[zeromq-dev] zmq-signaler-port-sync

Pau pau at teleopsia.com
Wed Feb 13 12:22:25 CET 2013


Hi, thanks

I do not want to look bungler, but wouldn't be a shortcut to implement 
asserts that clean the event before aborting?

El 13/02/2013 9:54, KIU Shueng Chuan escribió:
> Hi Pau,
>
> The system-wide critical section is currently implemented using a 
> win32 Event which, as you observed, has the possibility of resulting 
> in a deadlock in the following situation:
> 1) Process A takes the Event
> 2) Process B tries to take the Event and blocks
> 3) Process A aborts within the critical section (due to an assertion 
> being raised)
> 4) Since Process B has opened the Event, the OS will not clean up the 
> Event.
> 5) Process B and any subsequent process will now block forever for the 
> Event.
>
> As I mentioned in the previous mail, if the critical section were to 
> be implemented using a Mutex instead, then in step 5, Process B would 
> be able to enter the critical section with a return code of 
> WAIT_ABANDONED from WaitForSingleObject. (Or at least that's what I 
> read from MSDN)
>
> Note: If Process A aborted due to some exhaustion of resources, then 
> Process B would likely hit the same assertion too.
>
> The question is how to convert the Event to a Mutex and yet not break 
> compatibility with existing applications using older versions of the 
> library.
>
>
>
> On Wed, Feb 13, 2013 at 3:28 PM, Pau <pau at teleopsia.com 
> <mailto:pau at teleopsia.com>> wrote:
>
>     Hi,
>
>     I am back with the asserts happening inside a critical section in
>     signaler.cpp.
>     The problem still is that in signale.cpp make_fdpair(..) creates
>     system-wide critical section and does a number of things that can
>     generate a wsa_assert() or win_assert() before releasing the session.
>
>     I have seen that in the trunk someone has added a
>     CloseHandle(sync) at the end of the function, I do not know if it
>     had something related with this but I understand that the problem
>     is still there. wsa_assert() and wsa_windows() end up in 
>     RaiseException (0x40000015, EXCEPTION_NONCONTINUABLE, 1,
>     extra_info) which I understand is a cul de sac that has no way out
>     to clean up before leaving.
>
>     I guess we need a special assert function to use inside this
>     critical but I'd like a more documented opinion (Kiu?).
>
>     thanks,
>
>     Pau Ceano
>
>     El 21/01/2013 23:37, KIU Shueng Chuan escribió:
>>
>>     Hi Pau, a fix for the assertion on connection to port 5905 is in
>>     trunk branch.
>>
>>     I think the dangling critical section possibility could be fixed
>>     by changing the Event to a Mutex. When an assertion occurs the
>>     mutex would just be abandoned. However this change will cause
>>     backward compatibility issues with older versions.
>>
>>     On Jan 22, 2013 2:04 AM, "Pieter Hintjens" <ph at imatix.com
>>     <mailto:ph at imatix.com>> wrote:
>>
>>         Hi Pau,
>>
>>         So there are two different problems here, one is that we're
>>         hitting a
>>         socket limit on WXP, and the other is that the asserts are
>>         happening
>>         inside a critical section.
>>
>>         I don't think we can fix the first one easily but we can
>>         presumably
>>         assert in a smarter way. Do you want to try making a patch
>>         for this?
>>
>>         -Pieter
>>
>>         On Mon, Jan 21, 2013 at 6:23 PM, Pau <pau at teleopsia.com
>>         <mailto:pau at teleopsia.com>> wrote:
>>         >
>>         > Hi,
>>         >
>>         >
>>         > I am using (not yet in production) ZMQ on Windows and I
>>         have found what
>>         > I think is a big problem for Windows users.
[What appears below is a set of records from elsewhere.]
(** The three loops of the run. *)
Lemma runs_manual_holdings (ts : Z) (holdings : list holding) :
  forall w,
    runs (for_each holdings (value_holding env ts)) w tt
         (flat_map (manual_rows env (TrackedCurrenciesIndexes w) ts) holdings) [].
Proof.
  induction holdings as [|h rest IH]; intros w; simpl.
  - apply runs_ret.
  - apply (runs_bind _ _ w tt tt _ _ [] []).
    + apply runs_value_holding.
    + intros w1 (_ & E & _). rewrite <- E. apply IH.
Qed.

Lemma runs_tracked_items (ts : Z) (tickers : list string) :
  forall w,
    runs (for_each tickers (record_rate env ts)) w tt
         [] (flat_map (rate_rows env ts) tickers).
Proof.
  induction tickers as [|t0 rest IH]; intros w; simpl.
  - apply runs_ret.
  - apply (runs_bind _ _ w tt tt [] [] _ _).
    + apply runs_record_rate.
    + intros; apply IH.
Qed.

Lemma runs_solana_wallets (ts : Z) (wallets : list (string * string)) :
  forall w,
    runs (for_each wallets (fun '(wallet_address, alias) =>
            process_solana_wallet_holdings env wallet_address alias ts))
         w tt
         (flat_map (wallet_rows env (HistoricalRates w) ts) wallets) [].
Proof.
  induction wallets as [|[wallet_address alias] rest IH]; intros w; simpl.
  - apply runs_ret.
  - apply (runs_bind _ _ w tt tt _ _ [] []).
    + apply runs_process_solana_wallet_holdings.
    + intros w1 (_ & _ & _ & _ & _ & E & _).
      rewrite app_nil_r in E. rewrite <- E. apply IH.
Qed.

End RunsWallet.

(** ** The whole run *)

Lemma update_holdings_and_rates_run (env : Env) (w : World) :
  let ts := clock env (clock_reads w) in
  exists w' evs,
    update_holdings_and_rates env w = Some (tt, w') /\
    AssetsHistoricalValues w'
    = (AssetsHistoricalValues w ++ run_manual env w ts ++ run_wallets env w ts)%list /\
    HistoricalRates w' = (HistoricalRates w ++ run_rates env w ts)%list /\
    clock_reads w' = S (clock_reads w) /\
    log w' = (log w ++ EvNow :: evs)%list /\ ~ In EvNow evs /\
    ManualHoldings w' = ManualHoldings w /\
    TrackedCurrenciesIndexes w' = TrackedCurrenciesIndexes w /\
    CryptoWallets w' = CryptoWallets w.
Proof.
  intros ts.
  set (w0 := emit EvNow (tick w)).
  assert (R : runs
    (holdings <- fetch_data QManualHoldings ManualHoldings ;;
     tracked_items <- fetch_data QTrackedTickers
                        (fun w => map tr_Ticker (TrackedCurrenciesIndexes w)) ;;
     for_each holdings (value_holding env ts) ;;
     for_each tracked_items (record_rate env ts) ;;
     solana_wallets <- fetch_solana_wallets ;;
     for_each solana_wallets (fun '(wallet_address, alias) =>
       process_solana_wallet_holdings env wallet_address alias ts))
    w0 tt (run_manual env w ts ++ run_wallets env w ts) (run_rates env w ts)).
  { eapply runs_bind0; [apply runs_fetch_data|]. intros w1 S1.
    eapply runs_bind0; [apply runs_fetch_data|]. intros w2 S2.
    cbn [ManualHoldings TrackedCurrenciesIndexes emit tick w0].
    pose proof (step_trans _ _ _ _ _ _ _ S1 S2) as S12. cbn [app] in S12.
    replace (TrackedCurrenciesIndexes w1) with (TrackedCurrenciesIndexes w)
      by (destruct S1 as (_ & E & _); rewrite E; reflexivity).
    replace (run_rates env w ts) with (run_rates env w ts ++ [])%list
      by apply app_nil_r.
    apply (runs_bind _ _ w2 tt tt _ _ [] _).
    - replace (run_manual env w ts)
        with (flat_map (manual_rows env (TrackedCurrenciesIndexes w2) ts)
                       (ManualHoldings w)).
      + apply runs_manual_holdings.
      + destruct S12 as (_ & E & _). rewrite E. reflexivity.
    - intros w3 S3.
      apply (runs_bind _ _ w3 tt tt [] _ _ []).
      + apply runs_tracked_items.
      + intros w4 S4.
        eapply runs_bind0; [apply runs_fetch_data|]. intros w5 S5.
        cbn [CryptoWallets emit].
        pose proof (step_trans _ _ _ _ _ _ _ S12 S3) as S123.
        pose proof (step_trans _ _ _ _ _ _ _ S123 S4) as S1234.
        pose proof (step_trans _ _ _ _ _ _ _ S1234 S5) as S15.
        destruct S1234 as (_ & _ & Ec & _ & _ & Er & _).
        destruct S15 as (_ & _ & _ & _ & _ & Er5 & _).
        cbn [app] in Er, Er5. rewrite app_nil_r in Er5.
        rewrite Ec. cbn [CryptoWallets emit tick w0].
        unfold run_wallets.
        replace (HistoricalRates w ++ run_rates env w ts)%list
          with (HistoricalRates w5) by (rewrite Er5; reflexivity).
        apply runs_solana_wallets. }
  destruct R as (w' & Hrun & (A1 & A2 & A3 & A4 & A5 & A6 & evs & A7 & A8)).
  exists w', evs.
  split.
  { unfold update_holdings_and_rates, bind, datetime_now. exact Hrun. }
  cbn [w0 emit tick ManualHoldings TrackedCurrenciesIndexes CryptoWallets
       clock_reads AssetsHistoricalValues HistoricalRates log] in *.
  repeat split; try assumption.
  rewrite A7, <- app_assoc. reflexivity.
Qed.

(** The results of the resolver and of the converter do not depend on the
    world they are called in, beyond the registry. *)
Lemma get_latest_price_result (env : Env) (ticker : string) (w w1 : World)
    (r : option quote) :
  get_latest_price env ticker w = Some (r, w1) -> r = latest_price env ticker.
Proof.
  intros H. destruct (runs_get_latest_price env ticker w) as (w' & H' & _).
  congruence.
Qed.

Lemma get_usd_exchange_rate_result (env : Env) (currency : string) (w w1 : World)
    (r : option Dec.t) :
  get_usd_exchange_rate env currency w = Some (r, w1) ->
  r = usd_rate env (TrackedCurrenciesIndexes w) currency.
Proof.
  intros H. destruct (runs_get_usd_exchange_rate env currency w) as (w' & H' & _).
  congruence.
Qed.

Lemma manual_rows_timestamp (env : Env) (registry : list tracked) (ts : Z)
    (h : holding) (v : valuation) :
  In v (manual_rows env registry ts h) -> Timestamp v = ts.
Proof.
  unfold manual_rows.
  destruct (latest_price env (h_Ticker h)); [|intros []].
  destruct (String.eqb (h_Platform h) "Solana").
  - intros [<-|[]]. reflexivity.
  - destruct (usd_rate env registry (h_NativeCurrency h)); [|intros []].
    intros [<-|[]]. reflexivity.
Qed.

Lemma rate_rows_timestamp (env : Env) (ts : Z) (ticker : string) (r : rate) :
  In r (rate_rows env ts ticker) -> r_Timestamp r = ts.
Proof.
  unfold rate_rows. destruct (latest_price env ticker); [|intros []].
  intros [<-|[]]. reflexivity.
Qed.

Lemma wallet_rows_timestamp (env : Env) (rates : list rate) (ts : Z)
    (wa : string * string) (v : valuation) :
  In v (wallet_rows env rates ts wa) -> Timestamp v = ts.
Proof.
  unfold wallet_rows. intros H. apply in_flat_map in H.
  destruct H as (a & _ & H).
  destruct (wallet_record (fst wa) ts a) as [v'|] eqn:E; [|destruct H].
  destruct H as [<-|[]]. eapply wallet_record_timestamp; eassumption.
Qed.

(** C2. A run reads the clock once, before anything else it does, and
    every row it appends to AssetsHistoricalValues (for the manual
    holdings and for the wallets' assets) and to HistoricalRates carries
    that reading. *)
Theorem run_shares_one_timestamp (env : Env) (w : World) :
  exists w' evs,
    update_holdings_and_rates env w = Some (tt, w') /\
    log w' = (log w ++ EvNow :: evs)%list /\ ~ In EvNow evs /\
    clock_reads w' = S (clock_reads w) /\
    exists manual wallets rates,
      AssetsHistoricalValues w' = (AssetsHistoricalValues w ++ manual ++ wallets)%list /\
      HistoricalRates w' = (HistoricalRates w ++ rates)%list /\
      Forall (fun v => Timestamp v = clock env (clock_reads w)) manual /\
      Forall (fun v => Timestamp v = clock env (clock_reads w)) wallets /\
      Forall (fun r => r_Timestamp r = clock env (clock_reads w)) rates.
Proof.
  destruct (update_holdings_and_rates_run env w)
    as (w' & evs & Hrun & Ha & Hr & Hc & Hl & Hn & _).
  exists w', evs. repeat (split; [assumption|]).
  set (ts := clock env (clock_reads w)) in *.
  exists (run_manual env w ts), (run_wallets env w ts), (run_rates env w ts).
  repeat (split; [assumption|]).
  split; [|split]; apply Forall_forall; intros x Hx;
    apply in_flat_map in Hx; destruct Hx as (y & _ & Hx).
  - eapply manual_rows_timestamp; eassumption.
  - eapply wallet_rows_timestamp; eassumption.
  - eapply rate_rows_timestamp; eassumption.
Qed.

(** C1. A manual holding of the table whose price resolves to [p] and
    whose rate is [r] (the identity rate on the Solana platform, the
    converter's answer otherwise) gets, in the run, a row with native
    price [p], USD price [p * r], native total [amount * p] and USD total
    [amount * (p * r)], the products being those of [Decimal]; when the
    coefficients are short enough for the context not to round, the USD
    total is the exact product of the three numbers. *)
Theorem manual_holding_valuation (env : Env) (w : World) (h : holding)
    (p : quote) (r : Dec.t) :
  In h (ManualHoldings w) ->
  (exists w1, get_latest_price env (h_Ticker h) w = Some (Some p, w1)) ->
  (h_Platform h = "Solana" /\ r = Dec.one_point_zero
   \/
   h_Platform h <> "Solana" /\
   exists w1, get_usd_exchange_rate env (h_NativeCurrency h) w = Some (Some r, w1)) ->
  exists w' rows v,
    update_holdings_and_rates env w = Some (tt, w') /\
    AssetsHistoricalValues w' = (AssetsHistoricalValues w ++ rows)%list /\
    In v rows /\
    Platform v = h_Platform h /\ AccountWallet v = h_AccountWallet h /\
    AssetType v = h_AssetType h /\ AssetName v = h_AssetName h /\
    Ticker v = h_Ticker h /\ Amount v = h_Amount h /\
    NativePrice v = p /\
    USDPrice v = Dec.mul p r /\
    TotalNative v = Dec.mul (h_Amount h) p /\
    TotalUSD v = Dec.mul (h_Amount h) (USDPrice v) /\
    TotalUSD v = Dec.mul (h_Amount h) (Dec.mul p r) /\
    ((Dec.coeff p * Dec.coeff r < 10 ^ 28)%N ->
     (Dec.coeff (h_Amount h) * (Dec.coeff p * Dec.coeff r) < 10 ^ 28)%N ->
     (Dec.val (TotalUSD v) == Dec.val (h_Amount h) * Dec.val p * Dec.val r)%Q).
Proof.
  intros Hin (w1 & Hp) Hr.
  apply get_latest_price_result in Hp.
  destruct (update_holdings_and_rates_run env w)
    as (w' & evs & Hrun & Ha & _).
  set (ts := clock env (clock_reads w)) in *.
  assert (Hrow : exists cur,
             manual_rows env (TrackedCurrenciesIndexes w) ts h
             = [manual_row h cur p r ts]).
  { unfold manual_rows. rewrite <- Hp.
    destruct Hr as [(Hs & ->) | (Hs & w2 & Hr)].
    - apply String.eqb_eq in Hs. rewrite Hs. eauto.
    - apply String.eqb_neq in Hs. rewrite Hs.
      apply get_usd_exchange_rate_result in Hr. rewrite <- Hr. eauto. }
  destruct Hrow as (cur & Hrow).
  exists w', (run_manual env w ts ++ run_wallets env w ts)%list,
         (manual_row h cur p r ts).
  split; [exact Hrun|]. split; [exact Ha|].
  split.
  { apply in_or_app. left. unfold run_manual. apply in_flat_map.
    exists h. split; [exact Hin|]. rewrite Hrow. left. reflexivity. }
  cbn [manual_row Platform AccountWallet AssetType AssetName Ticker Amount
       NativePrice USDPrice TotalNative TotalUSD].
  repeat (split; [reflexivity|]).
  intros H1 H2.
  rewrite (mul_exact p r H1).
  rewrite mul_exact by exact H2.
  rewrite !val_mk_mul. ring.
Qed.

(** ** The wallet asset normalizer *)

Lemma val_of_Z_10 : (Dec.val (Dec.of_Z 10) == 10)%Q.
Proof. rewrite val_of_Z. reflexivity. Qed.

Lemma gtb_10 (d : Dec.t) :
  Dec.gtb d (Dec.of_Z 10) = negb (Qle_bool (Dec.val d) 10).
Proof.
  destruct (Qle_bool (Dec.val d) 10) eqn:E; simpl.
  - apply gtb_false_val. rewrite val_of_Z_10. now apply Qle_bool_iff.
  - apply gtb_val. rewrite val_of_Z_10. apply Qnot_le_lt.
    intros H. apply Qle_bool_iff in H. congruence.
Qed.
>>         > We use WXP and W7 and Visual C++ different versions. ZMQ
>>         version 3.2.0
>>         > (as far as I see the same problem happens in 3.2.2)
>>         >
>>         > I do not fully understand ZMQ internals but I've seen that
>>         every time a
>>         > socket is created the function make_fdpair(..) is called and in
>>         > signaler.cpp(line244) a system event
>>         "zmq-signaler-port-sync" is created.
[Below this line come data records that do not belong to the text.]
(** * Vehicle registration dashboard: the data pipeline of [app.py]

    A shallow embedding of the mock-data generator ([load_data]) and of the
    filter and aggregation steps of [main], with the properties the
    specification states about them.

    Numbers are modelled as the program has them:
    - the [registrations] column is an int64 column, so its sums wrap
      around ([Int64]);
    - percentages and the generator's scaling factor are IEEE 754 binary64
      values ([F64], on the Standard Library's [SpecFloat]);
    - Python's own integers (the generator's [base], [int(...)], [max])
      are unbounded, hence plain [Z]. *)

From Stdlib Require Import ZArith List String Ascii Bool Lia Sorted.
From Stdlib Require Import DecimalString Floats.SpecFloat.
Import ListNotations.
Local Open Scope Z_scope.

Set Implicit Arguments.

(* ================================================================= *)
(** * Numbers *)

(** ** binary64 *)
Module F64.

Definition float : Type := spec_float.
Definition prec : Z := 53.
Definition emax : Z := 1024.

Definition NaN : float := S754_nan.

(** Conversion of an integer to the nearest float (ties to even), as
    Python and numpy do when an [int] meets a float. *)
Definition of_int (z : Z) : float := binary_normalize prec emax z 0 false.

Definition add : float -> float -> float := SFadd prec emax.
Definition sub : float -> float -> float := SFsub prec emax.
Definition mul : float -> float -> float := SFmul prec emax.
Definition div : float -> float -> float := SFdiv prec emax.
Definition ltb : float -> float -> bool := SFltb.

Definition is_nan (x : float) : bool :=
  match x with S754_nan => true | _ => false end.

Definition is_finite (x : float) : bool :=
  match x with S754_zero _ | S754_finite _ _ _ => true | _ => false end.

(** The decimal literal [n / 10^k]: a correctly rounded division of two
    exactly representable integers is the float nearest to the decimal. *)
Definition lit (n d : Z) : float := div (of_int n) (of_int d).

(** Python's [int(x)]: truncation toward zero; raises on NaN and on the
    infinities ([None]). *)
Definition py_int (x : float) : option Z :=
  match x with
  | S754_zero _ => Some 0
  | S754_finite s m e =>
      let a := Z.shiftl (Z.pos m) e in Some (if s then - a else a)
  | S754_infinity _ | S754_nan => None
  end.

(** Python's [round(x)]: the nearest integer, ties to even. *)
Definition py_round (x : float) : option Z :=
  match x with
  | S754_zero _ => Some 0
  | S754_finite s m e =>
      let a :=
        if 0 <=? e then Z.shiftl (Z.pos m) e
        else
          let q := Z.shiftr (Z.pos m) (- e) in
          let r := Z.pos m - Z.shiftl q (- e) in
          let half := Z.shiftl 1 (- e - 1) in
          match r ?= half with
          | Lt => q
          | Gt => q + 1
          | Eq => if Z.even q then q else q + 1
          end in
      Some (if s then - a else a)
  | S754_infinity _ | S754_nan => None
  end.

End F64.

(** ** int64, the dtype of the [registrations] column *)
Module Int64.

Definition modulus : Z := 2 ^ 64.
Definition half : Z := 2 ^ 63.

Definition wrap (z : Z) : Z := (z + half) mod modulus - half.

Definition add (a b : Z) : Z := wrap (a + b).

(** [Series.sum()] on an int64 column: accumulation in int64. *)
Definition sum (l : list Z) : Z := fold_left add l 0.

End Int64.

(* ================================================================= *)
(** * Data model *)

(** A calendar date at day resolution (a pandas [Timestamp] at midnight). *)
Record Date := mkDate { dyear : Z; dmonth : Z; dday : Z }.

Definition date_compare (a b : Date) : comparison :=
  match dyear a ?= dyear b with
  | Eq => match dmonth a ?= dmonth b with
          | Eq => dday a ?= dday b
          | c => c
          end
  | c => c
  end.

(** [a <= b] on timestamps. *)
Definition date_leb (a b : Date) : bool :=
  match date_compare a b with Gt => false | _ => true end.

(** One row of the data frame, with the columns [load_data] writes. *)
Record Row := mkRow {
  date : Date;
  year : Z;
  quarter : string;
  month : Z;
  category : string;
  manufacturer : string;
  registrations : Z
}.

Definition DataFrame := list Row.

(* ================================================================= *)
(** * The pandas operations [main] uses *)
Module Pandas.

Section Series.
Context {A : Type}.

(** [df[col]]: a column of the frame. *)
Definition column (col : Row -> A) (df : DataFrame) : list A := map col df.

(** [s >= v], [s <= v], [s == v]: element-wise comparison with a scalar. *)
Definition cmp_scalar (test : A -> bool) (s : list A) : list bool :=
  map test s.

(** [a & b] on boolean series over the same index. *)
Fixpoint and_series (a b : list bool) : list bool :=
  match a, b with
  | x :: a', y :: b' => (x && y) :: and_series a' b'
  | _, _ => []
  end.

(** [df[mask]]: the rows whose mask entry is [True], in frame order. *)
Fixpoint bool_index (df : list A) (mask : list bool) : list A :=
  match df, mask with
  | r :: df', b :: mask' =>
      if b then r :: bool_index df' mask' else bool_index df' mask'
  | _, _ => []
  end.
End Series.

(** [v in values] for strings. *)
Definition mem (v : string) (values : list string) : bool :=
  existsb (String.eqb v) values.

(** [s.isin(values)]. *)
Definition isin (s : list string) (values : list string) : list bool :=
  map (fun v => mem v values) s.

(** [s.unique()]: the distinct values in order of first appearance. *)
Definition unique (s : list string) : list string :=
  fold_left (fun seen v => if mem v seen then seen else seen ++ [v]) s [].

(** [s.min()] and [s.max()] on a datetime column; [None] is [NaT], the
    result on an empty column. *)
Definition date_min2 (a b : Date) : Date := if date_leb a b then a else b.
Definition date_max2 (a b : Date) : Date := if date_leb a b then b else a.

Definition series_min (s : list Date) : option Date :=
  match s with
  | [] => None
  | d :: s' => Some (fold_left date_min2 s' d)
  end.

Definition series_max (s : list Date) : option Date :=
  match s with
  | [] => None
  | d :: s' => Some (fold_left date_max2 s' d)
  end.

End Pandas.

(* ================================================================= *)
(** * [main]: the filter *)

(** Lines 78-83: the conjunction of the four masks, then boolean indexing.
    [date_range] is the pair the date widget returns. *)
Definition filter_mask (df : DataFrame) (date_range : Date * Date)
    (categories manufacturers : list string) : list bool :=
  Pandas.and_series
    (Pandas.and_series
      (Pandas.and_series
        (Pandas.cmp_scalar (fun d => date_leb (fst date_range) d)
                           (Pandas.column date df))
        (Pandas.cmp_scalar (fun d => date_leb d (snd date_range))
                           (Pandas.column date df)))
      (Pandas.isin (Pandas.column category df) categories))
    (Pandas.isin (Pandas.column manufacturer df) manufacturers).

Definition filtered_df (df : DataFrame) (date_range : Date * Date)
    (categories manufacturers : list string) : DataFrame :=
  Pandas.bool_index df (filter_mask df date_range categories manufacturers).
>>         > This event is used as a system-wide critical section and,
>>         so all
>>         > applications that try to create an event will
>>         WaitForSingleObject (sync,
>>         > INFINITE) until  SetEvent (...) is called.
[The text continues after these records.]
Lemma get_apple_folder_path_cases_witness :
  Watcher.get_apple_folder_path Demo.root (Demo.root ++ "/" ++ "Idea.txt") = "" /\
  Watcher.get_apple_folder_path Demo.root
    (Demo.root ++ "/" ++ "Work/Projects" ++ "/" ++ "Idea.txt") = "Work/Projects".
Proof.
  destruct (get_apple_folder_path_cases Demo.root "Work/Projects" "Idea.txt"
              eq_refl eq_refl eq_refl) as (H1 & H2 & _).
  split; [exact H1 | exact H2].
Defined.

(** X11.  [get_note_title_from_path] of [dir/base.txt], where [base] has no
    [/], is [base]; only the last suffix is removed, and for the file named
    [.txt] the title is [.txt] itself. *)
Theorem note_title_is_the_name_without_txt (dir base : string) :
  occurs "/"%char base = false ->
  Watcher.get_note_title_from_path (dir ++ "/" ++ base ++ ".txt")
    = (if bool_decide (base = "") then ".txt" else base).
Proof.
  intros Hbase. unfold Watcher.get_note_title_from_path, PyPath.stem, PyPath.name.
  change (dir ++ "/" ++ base ++ ".txt") with (dir ++ String "/"%char (base ++ ".txt")).
  assert (occurs "/"%char (base ++ ".txt") = false) as Hn.
  { clear -Hbase. induction base as [|c b IH]; simpl in *; [done|].
    apply orb_false_iff in Hbase as [-> Hb]. by apply IH. }
  rewrite (last_segment_app _ _ _ Hn).
  change (base ++ ".txt") with (base ++ String "."%char "txt").
  rewrite rfind_dot_app by done.
  destruct base as [|c b]; [done|].
  rewrite bool_decide_eq_false_2 by done.
  rewrite length_append.
  replace (0 <? String.length (String c b))%nat with true by done.
  replace (String.length (String c b) <? String.length (String c b) + String.length ".txt" - 1)%nat
    with true by (symmetry; apply Nat.ltb_lt; simpl; lia).
  simpl andb. cbv iota.
  by rewrite substring_prefix.
Qed.

Lemma note_title_is_the_name_without_txt_witness :
  Watcher.get_note_title_from_path ("/sn/Note/Apple/Work" ++ "/" ++ "v1.2 notes" ++ ".txt")
    = "v1.2 notes".
Proof. apply (note_title_is_the_name_without_txt "/sn/Note/Apple/Work" "v1.2 notes"). reflexivity. Defined.

Section MoreDetector.
Variable E : Env.
Import StateDb.

Lemma path_to_state_entry (states : list (option NoteState)) (p : string) (st : NoteState) :
  (p, st) ∈ Watcher.path_to_state states -> Some st ∈ states /\ output_path st = p /\ p <> "".
Proof.
  intros H. apply path_to_state_elem in H as [Hp Hlast].
  apply last_Some_elem_of, list_elem_of_In, filter_In in Hlast as [Hin Hout].
  apply bool_decide_eq_true in Hout.
  apply list_elem_of_In, list_elem_of_omap in Hin as (o & Ho & Hid). simpl in Hid.
  by subst o.
Qed.

Lemma last_all_equal {A} (l : list A) (x : A) :
  x ∈ l -> (forall y, y ∈ l -> y = x) -> last l = Some x.
Proof.
  intros Hin Hall. destruct (last l) as [z|] eqn:Hl.
  - f_equal. apply Hall. by apply last_Some_elem_of.
  - apply last_None in Hl. subst l. by apply elem_of_nil in Hin.
Qed.

(** When no other tracked text state holds the path of a tracked text state,
    that state is the one the detector keeps for the path. *)
Lemma tracked_state_for_unique (d : StateDatabase) (st : NoteState) :
  Some st ∈ get_all_txt_states d ->
  (forall st', Some st' ∈ get_all_txt_states d ->
               output_path st' = output_path st -> st' = st) ->
  tracked_state_for d (output_path st) = Some st.
Proof.
  intros Hin Huniq. unfold tracked_state_for. apply last_all_equal.
  - apply list_elem_of_In, filter_In. split.
    + apply list_elem_of_In, list_elem_of_omap. by exists (Some st).
    + by apply bool_decide_eq_true.
  - intros y Hy. apply list_elem_of_In, filter_In in Hy as [Hy Hp].
    apply bool_decide_eq_true in Hp.
    apply list_elem_of_In, list_elem_of_omap in Hy as (o & Ho & Hid). simpl in Hid.
    subst o. by apply Huniq.
Qed.

(** X12.  The DELETED changes of [scan_for_changes].  The detector keeps
    one state per output path, the last tracked text state in row order
    that holds it ([tracked_state_for]).  Every reported deletion is
    [deleted_change] of the state kept for its path, whose file does not
    exist; and every path with a kept state whose file does not exist is
    reported so.  A tracked state that shares its path with a later one is
    not looked at; when no other tracked text state holds its path, a
    tracked state whose file does not exist is reported. *)
Theorem scan_for_changes_deleted (d : StateDatabase) (f : FileSystem) :
  (forall c, c ∈ Watcher.scan_for_changes E d f -> change_type c = DELETED ->
     exists st, tracked_state_for d (change_path c) = Some st /\
                get_note_state d (change_apple_note_id c) = Some st /\
                Fs.exists_ f (change_path c) = false /\
                c = deleted_change st) /\
  (forall p st, p <> "" -> tracked_state_for d p = Some st -> Fs.exists_ f p = false ->
     deleted_change st ∈ Watcher.scan_for_changes E d f) /\
  (forall st, Some st ∈ get_all_txt_states d -> output_path st <> "" ->
     (forall st', Some st' ∈ get_all_txt_states d ->
                  output_path st' = output_path st -> st' = st) ->
     Fs.exists_ f (output_path st) = false ->
     deleted_change st ∈ Watcher.scan_for_changes E d f).
Proof.
  assert (forall p st, p <> "" -> tracked_state_for d p = Some st ->
            Fs.exists_ f p = false ->
            deleted_change st ∈ Watcher.scan_for_changes E d f) as Hkept.
  { intros p st Hp Hlast Hex.
    destruct (tracked_state_for_elem d p st Hlast) as [Hout _]. subst p.
    unfold Watcher.scan_for_changes. apply list_elem_of_In, in_flat_map.
    exists (output_path st, st). split.
    + apply list_elem_of_In, path_to_state_elem. done.
    + unfold Watcher.check_tracked. rewrite Hex. simpl. by left. }
  split; [|split].
  - intros c Hin Hty. unfold Watcher.scan_for_changes in Hin.
    apply list_elem_of_In, in_flat_map in Hin as ([p st] & Hentry & Hc).
    apply list_elem_of_In, path_to_state_elem in Hentry as [Hp Hlast].
    fold (tracked_state_for d p) in Hlast.
    destruct (tracked_state_for_elem d p st Hlast) as [Hout Hget]. subst p.
    unfold Watcher.check_tracked in Hc.
    destruct (Fs.exists_ f (output_path st)) eqn:Hex; simpl in Hc.
    + destruct (Watcher.compute_content_hash E f (output_path st)); [|done].
      destruct (Watcher.get_file_mtime_ms f (output_path st)); [|done].
      destruct (supernote_content_hash st); [|done].
      destruct (_ && _); [|done]. destruct Hc as [<-|[]]. done.
    + destruct Hc as [<-|[]]. exists st. simpl. done.
  - exact Hkept.
  - intros st Hin Hp Huniq Hex.
    apply (Hkept (output_path st) st Hp); [|exact Hex].
    by apply tracked_state_for_unique.
Qed.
>>         > The problem is that the code between:
>>         >   HANDLE sync = CreateEvent (NULL, FALSE, TRUE, TEXT
>>         > ("zmq-signaler-port-sync"));
>>         > and
>>         > SetEvent (sync);
>>         > is full of wsa_asserts(..) that will terminate the
>>         application if
>>         > something goes wrong.
>>         >
>>         > It is clear that terminating the application not leaving
>>         the system-wide
>>         > critical section is a bad idea because all applications in
>>         the system
>>         > will hang and you will have to stop all them to start again.
>>         > I understand that no errors should happen but anyway to
>>         escape from the
>>         > error is not a good idea in this case.
>>         >
>>         > I do not know all possible reasons to generate a fatal
>>         wsa_assert(..)
>>         > but there is at least one:
>>         >
>>         > I have seen that in XP it is possible that line 301  rc =
>>         connect (*w_,
>>         > (sockaddr *) &addr, sizeof (addr)); returns an error when a
>>         socket tries
>>         > to connect to 5905 and this has happened many times.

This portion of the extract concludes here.